DDoS

Researchers have identified an alarming new trend in DDoS attacks that target packet inspection and content filtering devices to attain enormous 6,533% amplification levels. With such an amplification level, threat actors can launch catastrophic attacks with limited bandwidth/equipment.

DDoS (distributed denial of service) attacks are used to take down a server or corporate network by overwhelming network devices such as servers and routers with a large number of bogus requests or very high volumes of garbage data.

When the device becomes overwhelmed, it can no longer accept legitimate traffic and thus fails to operate correctly. While DDoS attacks do not permanently destroy data or breach networks, they can still impose significant financial damage due to extended service outages and downtimes.

Being such a potent threat, Internet security service providers have developed advanced detection and mitigation solutions, to which DDoS actors have responded with new tricks and different approaches.

A new DDoS approach

In the context of this “cat and mouse” game, Akamai has seen a new DDoS attack method used in the wild called ‘TCP Middlebox Reflection,’ which was first examined by a team of American university researchers in August 2021.

A middlebox is a network device that performs packet inspection or content filtering by monitoring, filtering, transforming packet streams exchanged between two internet devices.

Middleboxes don’t just handle packet headers, but also the contents of packet, so they are employed in deep packet inspection (DPI) systems.

The idea is to abuse vulnerable firewalls and content filtering policy enforcement systems in middleboxes using specially crafted TCP packet sequences that cause the devices to spew a voluminous response.

Akamai analysts observed an actual SYN packet with a 33-byte payload triggering a 2,156-byte response, achieving an amplification factor of 65x.

“The research authors note that there are hundreds of thousands of middlebox systems vulnerable to this TCP reflection abuse around the globe. In their testing they discovered amplification rates that surpass popular and often abused UDP reflection vectors,” explains Akamai’s report.

“Some of the vulnerable systems found in the wild offer an amplification rate greater than some of the hardest-hitting UDP vectors, such as NTP, RIPv1, and even the now infamous memcached.”

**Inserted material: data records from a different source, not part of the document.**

Lemma new_derived_fee g latest :
  governor_ok g →
  lamports_per_signature (new_derived g latest) =
    let d := desired_fee g latest in let fee := lamports_per_signature g in
    if fee =? d then d
    else Z.min (target_lamports_per_signature g * 10)
           (Z.max (Z.max 1 (target_lamports_per_signature g / 2)) (fee + fee_step g * Z.sgn (d - fee))).
Proof.
  intros Hg. pose proof (desired_fee_range g latest Hg) as Hd. pose proof (fee_step_le g Hg) as Hs.
  pose proof Hg as [H1 H2 H3 H4]. unfold u32_max, u64_max in H3.
  assert (Hhigh : mul64 (target_lamports_per_signature g) 10 = target_lamports_per_signature g * 10)
    by (apply wrap64_id; unfold is_u64, u64_max; lia).
  assert (Htop : Z.max 1 (target_lamports_per_signature g / 2) <= 2 ^ 40)
    by (assert (target_lamports_per_signature g / 2 <= 2 ^ 40); [apply Z.div_le_upper_bound|]; lia).
  unfold new_derived. rewrite (proj2 (Z.ltb_lt _ _) H1). cbn zeta. rewrite Hhigh.
  change (desired_lamports_per_signature _ _ _ _ _) with (desired_fee g latest). cbn [lamports_per_signature].
  set (d := desired_fee g latest) in *. set (fee := lamports_per_signature g) in *.
  change (Z.max 1 (target_lamports_per_signature g / 20)) with (fee_step g).
  rewrite !(wrap_i64_id d), !(wrap_i64_id fee), (wrap_i64_id (d - fee)), (wrap_i64_id (fee_step g)) by lia.
  destruct (Z.eqb_spec (d - fee) 0), (Z.eqb_spec fee d); [lia|lia|lia|].
  rewrite (wrap_i64_id (fee_step g * Z.sgn (d - fee))) by (destruct (Z.sgn_spec (d - fee)) as [[? ->]|[[? ->]|[? ->]]]; lia).
  rewrite (wrap_i64_id (fee + _)) by (destruct (Z.sgn_spec (d - fee)) as [[? ->]|[[? ->]|[? ->]]]; lia).
  rewrite wrap64_id; [done|]. unfold is_u64, u64_max.
  destruct (Z.sgn_spec (d - fee)) as [[? ->]|[[? ->]|[? ->]]]; lia.
Qed.

(** The part of a governor that no derivation changes. *)
Lemma new_derived_same g latest :
  target_lamports_per_signature (new_derived g latest) = target_lamports_per_signature g ∧
  target_signatures_per_slot (new_derived g latest) = target_signatures_per_slot g.
Proof. unfold new_derived. by destruct (0 <? _). Qed.

Lemma new_derived_step g latest :
  governor_ok g →
  let g' := new_derived g latest in let d := desired_fee g latest in
  governor_ok g' ∧
  Z.max 1 (target_lamports_per_signature g / 2) <= lamports_per_signature g' <= target_lamports_per_signature g * 10 ∧
  Z.abs (lamports_per_signature g' - d) <= Z.max (fee_step g) (Z.abs (lamports_per_signature g - d) - fee_step g).
Proof.
  intros Hg. pose proof (desired_fee_range g latest Hg) as Hd. pose proof (fee_step_le g Hg) as Hs.
  pose proof (new_derived_fee g latest Hg) as Hf. cbn zeta in *.
  pose proof (new_derived_same g latest) as [E1 E2]. pose proof Hg as [H1 H2 H3 H4].
  assert (HB : Z.max 1 (target_lamports_per_signature g / 2) <= lamports_per_signature (new_derived g latest) <=
               target_lamports_per_signature g * 10) by (rewrite Hf; destruct (_ =? _); lia).
  split_and!; [|lia..|].
  - split; rewrite ?E1, ?E2; [done..|]. unfold u32_max, u64_max in H3. lia.
  - rewrite Hf. destruct (Z.eqb_spec (lamports_per_signature g) (desired_fee g latest)); [lia|].
    destruct (Z.sgn_spec (desired_fee g latest - lamports_per_signature g)) as [[? ->]|[[? ->]|[? ->]]]; lia.
Qed.

Definition derive_times (n : nat) (latest : Z) (g : FeeRateGovernor) : FeeRateGovernor :=
  Nat.iter n (λ g, new_derived g latest) g.

Lemma derive_times_step n latest g :
  governor_ok g →
  let g' := derive_times n latest g in
  governor_ok g' ∧ desired_fee g' latest = desired_fee g latest ∧ fee_step g' = fee_step g ∧
  Z.abs (lamports_per_signature g' - desired_fee g latest) <=
    Z.max (fee_step g) (Z.abs (lamports_per_signature g - desired_fee g latest) - Z.of_nat n * fee_step g).
Proof.
  intros Hg. pose proof (fee_step_le g Hg) as Hs. induction n as [|n IH].
  { change (derive_times 0 latest g) with g. cbn zeta. split_and!; [done..|lia]. }
  cbn zeta in *.
  destruct IH as (Hok & Hd & Hst & Hb). destruct (new_derived_step _ latest Hok) as (Hok' & _ & Hb').
  destruct (new_derived_same (derive_times n latest g) latest) as [E1 E2].
  assert (Hd' : desired_fee (new_derived (derive_times n latest g) latest) latest = desired_fee g latest)
    by (rewrite <-Hd; unfold desired_fee; by rewrite E1, E2).
  assert (Hst' : fee_step (new_derived (derive_times n latest g) latest) = fee_step g)
    by (rewrite <-Hst; unfold fee_step; by rewrite E1).
  split_and!; [done..|]. rewrite Hd, Hst in Hb'. rewrite Nat2Z.inj_succ, Z.mul_succ_l.
  change (derive_times (S n) latest g) with (new_derived (derive_times n latest g) latest). lia.
Qed.

(** The fee rate follows the load.  Every derived rate lies between half
    (at least 1) and ten times the target; and under a constant load [n] slots
    bring the rate [n] steps of a twentieth of the target closer to what the
    load asks for, and then keep it within one step. *)
Theorem fee_rate_converges g latest n :
  governor_ok g →
  let g' := derive_times (S n) latest g in
  Z.max 1 (target_lamports_per_signature g / 2) <= lamports_per_signature g' <=
    target_lamports_per_signature g * 10 ∧
  Z.abs (lamports_per_signature g' - desired_fee g latest) <=
    Z.max (fee_step g) (Z.abs (lamports_per_signature g - desired_fee g latest) - Z.of_nat (S n) * fee_step g).
Proof.
  intros Hg. split; [|by apply derive_times_step].
  assert (Hok : governor_ok (derive_times n latest g)) by (by apply derive_times_step).
  assert (Ht : target_lamports_per_signature (derive_times n latest g) = target_lamports_per_signature g).
  { clear Hok. induction n as [|n IH]; [done|]. cbn. by rewrite (proj1 (new_derived_same _ _)). }
  destruct (new_derived_step _ latest Hok) as (_ & Hb & _). by rewrite Ht in Hb.
Qed.

Lemma fee_rate_converges_witness :
  lamports_per_signature (derive_times 40 40000 (FeeRateGovernor_new 10000 20000)) = 20000 ∧
  Z.abs (lamports_per_signature (derive_times 40 40000 (FeeRateGovernor_new 10000 20000)) -
         desired_fee (FeeRateGovernor_new 10000 20000) 40000) <= 500.
Proof.
  split; [vm_compute; reflexivity|].
  destruct (fee_rate_converges (FeeRateGovernor_new 10000 20000) 40000 39) as [_ H].
  { by split; vm_compute. }
  exact H.
Defined.

(** ** Rent collection *)

Lemma rent_due_range r b n y d e : rent_due r b n y = (d, e) → is_u64 d ∧ (e = true → d = 0).
Proof.
  unfold rent_due. destruct (is_exempt r b n); intros [= <- <-].
  - split; [|done]. unfold is_u64, u64_max. lia.
  - split; [apply f64_to_u64_range|done].
Qed.

Lemma checked_sub_lamports_less d a :
  d < lamports a → checked_sub_lamports d a = Ok (set_lamports (lamports a - d) a).
Proof.
  intros Hd. unfold checked_sub_lamports.
  by rewrite (proj2 (checked_sub64_Some _ _ _) (conj eq_refl (Z.lt_le_incl _ _ Hd))).
Qed.

(** What a collection can do: nothing; note an exempt account's epoch; charge
    the rent; or take what is left and close the account. *)
Lemma collect_cases rc addr a b r a' :
  0 <= lamports a → collect_from_existing_account rc addr a b = (r, a') →
  (r = 0 ∧ a' = a) ∨
  (r = lamports a ∧ a' = Account_default ∧
   (is_exempt (rc_rent rc) (lamports a) (length (data a)) = true → lamports a = 0)) ∨
  (r = 0 ∧ is_exempt (rc_rent rc) (lamports a) (length (data a)) = true ∧
   a' = set_rent_epoch (add64 (rc_epoch rc) 0) a) ∨
  (0 < r < lamports a ∧ is_exempt (rc_rent rc) (lamports a) (length (data a)) = false ∧
   a' = set_lamports (lamports a - r) (set_rent_epoch (add64 (rc_epoch rc) 1) a)).
Proof.
  intros Hl. unfold collect_from_existing_account. destruct (_ || _); [intros [= <- <-]; auto|].
  destruct (rent_due _ _ _ _) as [d e] eqn:E. pose proof (rent_due_range _ _ _ _ _ _ E) as [[Hd _] He].
  assert (Hex : is_exempt (rc_rent rc) (lamports a) (length (data a)) = e)
    by (revert E; unfold rent_due; by destruct (is_exempt _ _ _); intros [= _ <-]).
  destruct (e || negb (d =? 0)) eqn:Ec; [|intros [= <- <-]; auto].
  destruct (Z.ltb_spec d (lamports a)) as [Hlt|Hge].
  2: { intros [= <- <-]. right. left. split_and!; [done..|]. rewrite Hex. intros ->%He. lia. }
  rewrite checked_sub_lamports_less by done. intros [= <- <-]. destruct e.
  - specialize (He eq_refl). subst d. right. right. left. cbn. rewrite Z.sub_0_r.
    split_and!; [done..|]. by destruct a.
  - right. right. right. cbn in Ec. apply negb_true_iff, Z.eqb_neq in Ec. split_and!; [lia|lia|done..].
Qed.

Lemma collect_again rc addr a b :
  is_u64 (rc_epoch rc + 1) → 0 <= lamports a → 0 <= rc_epoch rc →
  let '(r, a') := collect_from_existing_account rc addr a b in
  fst (collect_from_existing_account rc addr a' b) = 0.
Proof.
  intros He Hl Hep. destruct (collect_from_existing_account rc addr a b) as [r a'] eqn:E.
  destruct (collect_cases _ _ _ _ _ _ Hl E) as [[-> ->]|[(-> & -> & _)|[(-> & Hex & ->)|(Hr & _ & ->)]]].
  - by rewrite E.
  - destruct (collect_from_existing_account rc addr Account_default b) as [r' a''] eqn:E'.
    destruct (collect_cases _ _ Account_default _ _ _ ltac:(done) E')
      as [[-> _]|[[-> _]|[[-> _]|[Hr _]]]]; [done..|]. cbn in Hr. lia.
  - destruct (collect_from_existing_account rc addr (set_rent_epoch _ a) b) as [r' a''] eqn:E'.
    destruct (collect_cases _ _ (set_rent_epoch _ a) _ _ _ Hl E')
      as [[-> _]|[(-> & _ & Hz)|[[-> _]|(Hr & Hx & _)]]]; [done|by apply Hz|done|].
    cbn in Hx. congruence.
  - unfold collect_from_existing_account. cbn [executable rent_epoch set_lamports set_rent_epoch].
    rewrite (add64_id (rc_epoch rc) 1) by (unfold is_u64 in He; lia).
    replace (rc_epoch rc <? rc_epoch rc + 1) with true by (symmetry; apply Z.ltb_lt; lia).
    by rewrite orb_true_r.
Qed.

(** Collecting rent moves lamports and nothing else: what is collected and
    what is left add up to the balance; an account that is rent-exempt pays
    nothing; an account that is left anything keeps its data, its owner and
    its executable flag; and a second collection in the epoch collects
    nothing. *)
Theorem rent_collected_once rc addr a b :
  is_u64 (lamports a) → is_u64 (rc_epoch rc) → is_u64 (rc_epoch rc + 1) →
  let '(r, a') := collect_from_existing_account rc addr a b in
  0 <= r ∧ r + lamports a' = lamports a ∧
  (is_exempt (rc_rent rc) (lamports a) (length (data a)) = true → r = 0) ∧
  (lamports a' ≠ 0 → data a' = data a ∧ owner a' = owner a ∧ executable a' = executable a) ∧
  fst (collect_from_existing_account rc addr a' b) = 0.
Proof.
  intros [Hl _] [He _] He1. pose proof (collect_again rc addr a b He1 Hl He) as Ha.
  destruct (collect_from_existing_account rc addr a b) as [r a'] eqn:E.
  destruct (collect_cases _ _ _ _ _ _ Hl E) as [[-> ->]|[(-> & -> & Hz)|[(-> & Hex & ->)|(Hr & Hx & ->)]]].
  - by split_and!; [lia..| | |].
  - by split_and!; [lia|cbn; lia| | |].
  - by split_and!; [lia|cbn; lia| | |].
  - by split_and!; [lia|cbn; lia|congruence| |].
Qed.

Definition rent_collector : RentCollector :=
  mkRentCollector 30 (mkEpochSchedule 432000 432000 false 0 0) (f64_of_Z 78892314) Rent_default.

(** An account of two bytes, unpaid since epoch 28. *)
Lemma rent_collected_once_witness :
  let a := mkAccount 500000 [x00; x01] 7 false 28 in
  ∃ a', collect_from_existing_account rent_collector 5 a true = (7431, a') ∧
    7431 + lamports a' = 500000 ∧
    fst (collect_from_existing_account rent_collector 5 a' true) = 0.
Proof.
  pose proof (rent_collected_once rent_collector 5 (mkAccount 500000 [x00; x01] 7 false 28) true) as H.
  exists (mkAccount 492569 [x00; x01] 7 false 31). split; [vm_compute; reflexivity|]. revert H.
  replace (collect_from_existing_account _ _ (mkAccount 500000 _ _ _ _) _)
    with (7431, mkAccount 492569 [x00; x01] 7 false 31) by (vm_compute; reflexivity).
  intros H. destruct H as (_ & H1 & _ & _ & H2); [by vm_compute..|]. split; [exact H1|exact H2].
Defined.

(** ** The blockhash queue

    [hist] lists the hashes registered with their fees, the newest first and
    the genesis hash last. *)

Abbreviation History := (list (Z * FeeCalculator)) (only parsing).

Definition find_hash (hist : list (Z * FeeCalculator)) (h : Hash) : option (nat * FeeCalculator) :=
  (λ x, (x.1, x.2.2)) <$> list_find (λ x, x.1 = h) hist.

Arguments find_hash : simpl never.

Record queue_of (hist : list (Z * FeeCalculator)) (q : BlockhashQueue) : Prop := {
  qo_height : hash_height q = Z.of_nat (length hist) - 1;
  qo_last : last_hash q = fst <$> head hist;
  qo_sound h age : ages q !! h = Some age →
    ∃ i, find_hash hist h = Some (i, age_fee_calculator age) ∧
         age_hash_height age = hash_height q - Z.of_nat i;
  qo_complete h i fc : find_hash hist h = Some (i, fc) → (i <= max_age q)%nat → is_Some (ages q !! h);
  qo_size : (size (ages q) <= S (max_age q))%nat;
}.

Lemma find_hash_cons h0 fc0 hist h :
  find_hash ((h0, fc0) :: hist) h =
  if decide (h0 = h) then Some (0%nat, fc0) else prod_map S id <$> find_hash hist h.
Proof.
  unfold find_hash. cbn. destruct (decide (h0 = h)); [done|]. by destruct (list_find _ hist) as [[i []]|].
Qed.

Lemma find_hash_Some hist h i fc : find_hash hist h = Some (i, fc) → hist !! i = Some (h, fc).
Proof.
  unfold find_hash. intros ([j [h' fc']] & Hf & [= -> ->])%fmap_Some.
  apply list_find_Some in Hf as (Hl & Hh & _). cbn in Hh. by subst.
Qed.

Lemma sub64_age hist q h age i :
  queue_of hist q → Z.of_nat (length hist) <= u64_max → find_hash hist h = Some (i, age_fee_calculator age) →
  age_hash_height age = hash_height q - Z.of_nat i → sub64 (hash_height q) (age_hash_height age) = Z.of_nat i.
Proof.
  intros Hq Hn Hf ->. apply find_hash_Some, lookup_lt_Some in Hf. destruct Hq as [Hh _ _ _ _].
  rewrite sub64_id; lia.
Qed.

With each reflection, a new amplification step is added, so the response size can quickly get out of hand, and these attacks can surpass even the well-established UDP vectors in potency.

Responses triggered from a vulnerable middlebox
Responses triggered from a vulnerable middlebox (Akamai)

Akamai describes an attack at a port with a running TCP service as follows:

“This volumetric attack now becomes a resource exhaustion attack: These SYN packets directed at a TCP application/service will cause that application to attempt to respond with multiple SYN+ACK packets, and hold the TCP sessions open, awaiting the remainder of the three-way handshake. As each TCP session is held in this half-open state, the system will consume sockets that will in turn consume resources, potentially to the point of complete resource exhaustion.”

Akamai

From paper to reality

Akamai has observed TCP Middlebox Reflection attacks in the wild in campaigns targeting banking, travel, gaming, media, and web-hosting service providers.

Although the attacks are small for now, with the most significant reaching 11 Gbps (at 1.5 Mpps), the threat analysts consider it only a matter of time before the adversaries fine-tune their techniques and find the best reflecting patterns.

In response to this rising trend, Akamai suggests the following mitigation approaches:

  • Treat all SYN floods with a length greater than 0 bytes as suspicious.
  • Introduce SYN challenges to sabotage the handshake and drop malicious data flows before reaching apps and servers.
  • Use a combination of antispoofing and out-of-state mitigation modules.
  • Add Firewall ACLs (rules) to drop SYN packets with a length greater than 100.